[Problem to work on]
Lines with the word "right" are the answer; copy each of them from the data below.
::::
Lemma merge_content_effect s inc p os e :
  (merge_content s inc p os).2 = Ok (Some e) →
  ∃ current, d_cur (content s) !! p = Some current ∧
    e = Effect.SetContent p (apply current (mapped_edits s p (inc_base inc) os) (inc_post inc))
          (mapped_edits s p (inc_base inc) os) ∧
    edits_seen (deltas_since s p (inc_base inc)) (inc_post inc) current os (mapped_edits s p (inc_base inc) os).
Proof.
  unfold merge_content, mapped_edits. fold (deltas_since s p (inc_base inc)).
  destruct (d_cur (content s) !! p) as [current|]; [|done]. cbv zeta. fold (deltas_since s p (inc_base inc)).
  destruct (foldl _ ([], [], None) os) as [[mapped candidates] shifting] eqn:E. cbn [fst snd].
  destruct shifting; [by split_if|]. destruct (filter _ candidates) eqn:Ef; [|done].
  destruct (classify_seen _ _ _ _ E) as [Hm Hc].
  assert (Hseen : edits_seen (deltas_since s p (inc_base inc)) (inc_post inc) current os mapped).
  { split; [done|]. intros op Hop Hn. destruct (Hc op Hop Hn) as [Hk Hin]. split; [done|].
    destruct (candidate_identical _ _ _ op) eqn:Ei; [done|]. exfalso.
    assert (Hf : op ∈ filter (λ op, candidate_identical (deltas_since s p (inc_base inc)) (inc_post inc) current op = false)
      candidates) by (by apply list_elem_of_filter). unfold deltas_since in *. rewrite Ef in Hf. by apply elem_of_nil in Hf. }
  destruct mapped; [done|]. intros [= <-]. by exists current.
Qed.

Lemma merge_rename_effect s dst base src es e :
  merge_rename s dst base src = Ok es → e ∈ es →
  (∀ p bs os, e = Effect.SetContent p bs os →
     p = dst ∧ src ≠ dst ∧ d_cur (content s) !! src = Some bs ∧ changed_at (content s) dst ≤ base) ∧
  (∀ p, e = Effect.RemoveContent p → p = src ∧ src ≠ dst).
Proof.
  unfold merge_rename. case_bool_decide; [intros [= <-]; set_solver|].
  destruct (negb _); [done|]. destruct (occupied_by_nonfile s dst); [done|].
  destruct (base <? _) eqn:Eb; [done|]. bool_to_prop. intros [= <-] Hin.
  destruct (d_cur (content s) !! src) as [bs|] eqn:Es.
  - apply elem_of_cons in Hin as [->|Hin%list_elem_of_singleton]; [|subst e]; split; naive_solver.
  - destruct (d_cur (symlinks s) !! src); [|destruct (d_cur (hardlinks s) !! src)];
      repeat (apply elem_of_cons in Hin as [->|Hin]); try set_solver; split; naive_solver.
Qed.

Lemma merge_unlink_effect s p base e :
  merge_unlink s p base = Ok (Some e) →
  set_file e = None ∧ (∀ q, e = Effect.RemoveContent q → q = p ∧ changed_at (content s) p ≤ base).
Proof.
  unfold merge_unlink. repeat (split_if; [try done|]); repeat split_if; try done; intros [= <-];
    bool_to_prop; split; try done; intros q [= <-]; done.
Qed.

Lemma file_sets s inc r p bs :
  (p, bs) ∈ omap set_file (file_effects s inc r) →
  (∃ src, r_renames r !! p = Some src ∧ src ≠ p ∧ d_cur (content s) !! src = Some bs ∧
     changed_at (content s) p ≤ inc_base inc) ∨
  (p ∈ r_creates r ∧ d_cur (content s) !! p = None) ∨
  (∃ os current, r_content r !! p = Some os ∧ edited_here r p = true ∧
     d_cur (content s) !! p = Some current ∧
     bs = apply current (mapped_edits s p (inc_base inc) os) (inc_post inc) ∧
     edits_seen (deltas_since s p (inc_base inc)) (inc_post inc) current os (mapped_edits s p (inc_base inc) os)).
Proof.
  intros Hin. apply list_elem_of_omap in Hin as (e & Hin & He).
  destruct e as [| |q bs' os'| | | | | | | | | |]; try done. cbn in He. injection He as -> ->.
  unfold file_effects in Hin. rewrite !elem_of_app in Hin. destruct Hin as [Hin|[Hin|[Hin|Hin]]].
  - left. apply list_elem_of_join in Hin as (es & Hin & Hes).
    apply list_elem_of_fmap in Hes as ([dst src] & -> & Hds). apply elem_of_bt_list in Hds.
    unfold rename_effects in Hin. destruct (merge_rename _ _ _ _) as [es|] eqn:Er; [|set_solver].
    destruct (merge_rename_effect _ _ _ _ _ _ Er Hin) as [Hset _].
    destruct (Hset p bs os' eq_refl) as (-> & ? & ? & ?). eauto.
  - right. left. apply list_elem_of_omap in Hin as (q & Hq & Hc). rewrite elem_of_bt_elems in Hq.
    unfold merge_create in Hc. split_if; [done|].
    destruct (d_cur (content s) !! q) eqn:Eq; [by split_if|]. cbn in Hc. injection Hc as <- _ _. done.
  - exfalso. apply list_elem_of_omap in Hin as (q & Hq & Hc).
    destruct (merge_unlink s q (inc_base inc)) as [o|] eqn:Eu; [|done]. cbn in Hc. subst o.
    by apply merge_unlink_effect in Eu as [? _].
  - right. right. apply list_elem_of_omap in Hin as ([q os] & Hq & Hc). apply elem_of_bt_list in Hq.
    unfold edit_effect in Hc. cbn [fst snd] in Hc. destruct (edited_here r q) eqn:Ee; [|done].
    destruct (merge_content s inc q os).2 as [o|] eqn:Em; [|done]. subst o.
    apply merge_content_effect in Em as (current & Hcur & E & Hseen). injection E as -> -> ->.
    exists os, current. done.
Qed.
::::
[Task response]
  - right. left. apply list_elem_of_omap in Hin as (q & Hq & Hc). rewrite elem_of_bt_elems in Hq.
  - right. right. apply list_elem_of_omap in Hin as ([q os] & Hq & Hc). apply elem_of_bt_list in Hq.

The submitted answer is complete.